Cali, la sorella di mezzo, è inamovibile sulla scelta di vendere, e inizia a buttare i vecchi cimeli di famiglia, ormai inutili e dimenticati: la sua priorità è prendere i soldi che le spettano per comprarsi un appartamento a Parigi, e allontanarsi il più presto possibile dai ricordi e dalle sorelle, ultime testimoni di un legame familiare che la giovane sembra voler rifuggire. La sorella maggiore, Darel, ha una famiglia che l’aspetta, ma sembra essere risucchiata dalla quotidianità e dai lavori casalinghi che il vecchio rudere richiede, sempre più convinta, al contrario, di non vendere. Asia, la minore, un’eterea ragazzina che guarda al mondo cogli occhi dell’innocenza, si fa convincere facilmente dai discorsi della sorella maggiore. L’incontro iniziale si tramuta quindi presto in uno scontro dialettico molto acceso, che porta le tre donne alla rottura.
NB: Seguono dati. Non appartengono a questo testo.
Lemma tokens_unsplit b n : forall args, Forall is_bytes args -> (length args <= n)%nat -> tokens n b (unsplit args) = Some args.
Proof.
  induction n as [|n IH]; intros args Ha Hn; [destruct args; [done|cbn in Hn; lia]|].
  destruct Ha as [|p args Hp Ha]; [done|]. cbn [length] in Hn.
  assert (unsplit (p :: args) = quoted p ++ match args with [] => [] | _ => 32 :: unsplit args end) as ->.
  { destruct args; cbn; by rewrite ?app_nil_r. }
  set (r := match args with [] => [] | _ => 32 :: unsplit args end).
  assert (skip_spaces (quoted p ++ r) = quoted p ++ r) as Hs by done. cbn [tokens]. rewrite Hs.
  assert (exists r0, quoted p ++ r = 34 :: r0) as (r0 & Hr0) by (eexists; reflexivity). rewrite Hr0. cbn [Z.eqb]. rewrite <- Hr0, token_quoted by done.
  destruct args as [|p' args]; [subst r; destruct n; cbn; by rewrite app_nil_r|]. subst r. cbn [token Z.eqb Pos.eqb is_sep orb mbind option_bind].
  rewrite IH by (done || lia). cbn. by rewrite app_nil_r.
Qed.

Lemma unsplit_length args : (length args <= length (unsplit args))%nat.
Proof.
  induction args as [|p [|p' args] IH]; cbn in *; [lia|lia|]. rewrite !length_app. cbn. lia.
Qed.

Lemma hex_char_ascii d : 0 <= d < 16 -> 48 <= hex_char d <= 102.
Proof. unfold hex_char. case_if; lia. Qed.

Lemma repr_ascii p : is_bytes p -> Forall (fun c => 1 <= c <= 126) (quoted p).
Proof.
  intros Hp. unfold quoted, sdscatrepr. apply Forall_cons. split; [lia|]. apply Forall_app. split; [|by constructor].
  induction Hp as [|c p Hc _ IH]; [constructor|]. cbn [map concat]. apply Forall_app. split; [|done].
  unfold repr_char, isprint. repeat case_if; repeat (constructor; [first [lia|cmp_prop; lia]|]); try constructor.
  - pose proof (hex_char_ascii (c / 16)). mach_unfold. assert (0 <= c / 16 < 16) by (split; [apply Z.div_pos|apply Z.div_lt_upper_bound]; lia). lia.
  - constructor; [|constructor]. pose proof (hex_char_ascii (c mod 16)). pose proof (Z.mod_pos_bound c 16). lia.
Qed.

Lemma unsplit_ascii args : Forall is_bytes args -> Forall (fun c => 1 <= c <= 126) (unsplit args).
Proof.
  induction 1 as [|p args Hp Ha IH]; [constructor|]. destruct args; [by apply repr_ascii|]. cbn [unsplit].
  apply Forall_app. split; [by apply repr_ascii|]. constructor; [lia|done].
Qed.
Ma la scissione della relazione familiare tra le protagoniste ha un contrappunto negli avvenimenti che accadevano nell’ottobre del 1995 in Israele: in quel periodo, conclusosi tragicamente con l’assassinio del primo ministro Yitzhak Rabin, c’era infatti un fervore palpabile, dato dalla speranza di una pace vicina, molto diffusa. Così le mura della casa di Atlit, dall’interno della quale osserviamo la maggior parte delle vicende, diventano anche dei veri e propri confini, a evocare la contrastata storia del rapporto tra israeliani e palestinesi che la regista vuole comunicare.
E la struttura della storia narrata sembra in continuo antagonismo con gli avvenimenti storici del paese in cui è ambientata: se all’inizio del racconto le tre protagoniste si trovano in conflitto per una questione di proprietà, e invece fuori dai loro confini domestici sembra che la pace stia davvero per arrivare dopo anni di guerra e morte, nel finale assistiamo a un ribaltamento. Con la morte di Rabin per mano di un estremista israeliano, avvenuta il 4 novembre 1995, il popolo torna ad essere smarrito e a non vedere altra soluzione se non tornare sulla strada della violenza, mentre le tre sorelle non perdono la loro privata speranza, decidendo di restare unite, ritrovandosi l’una nell’altra.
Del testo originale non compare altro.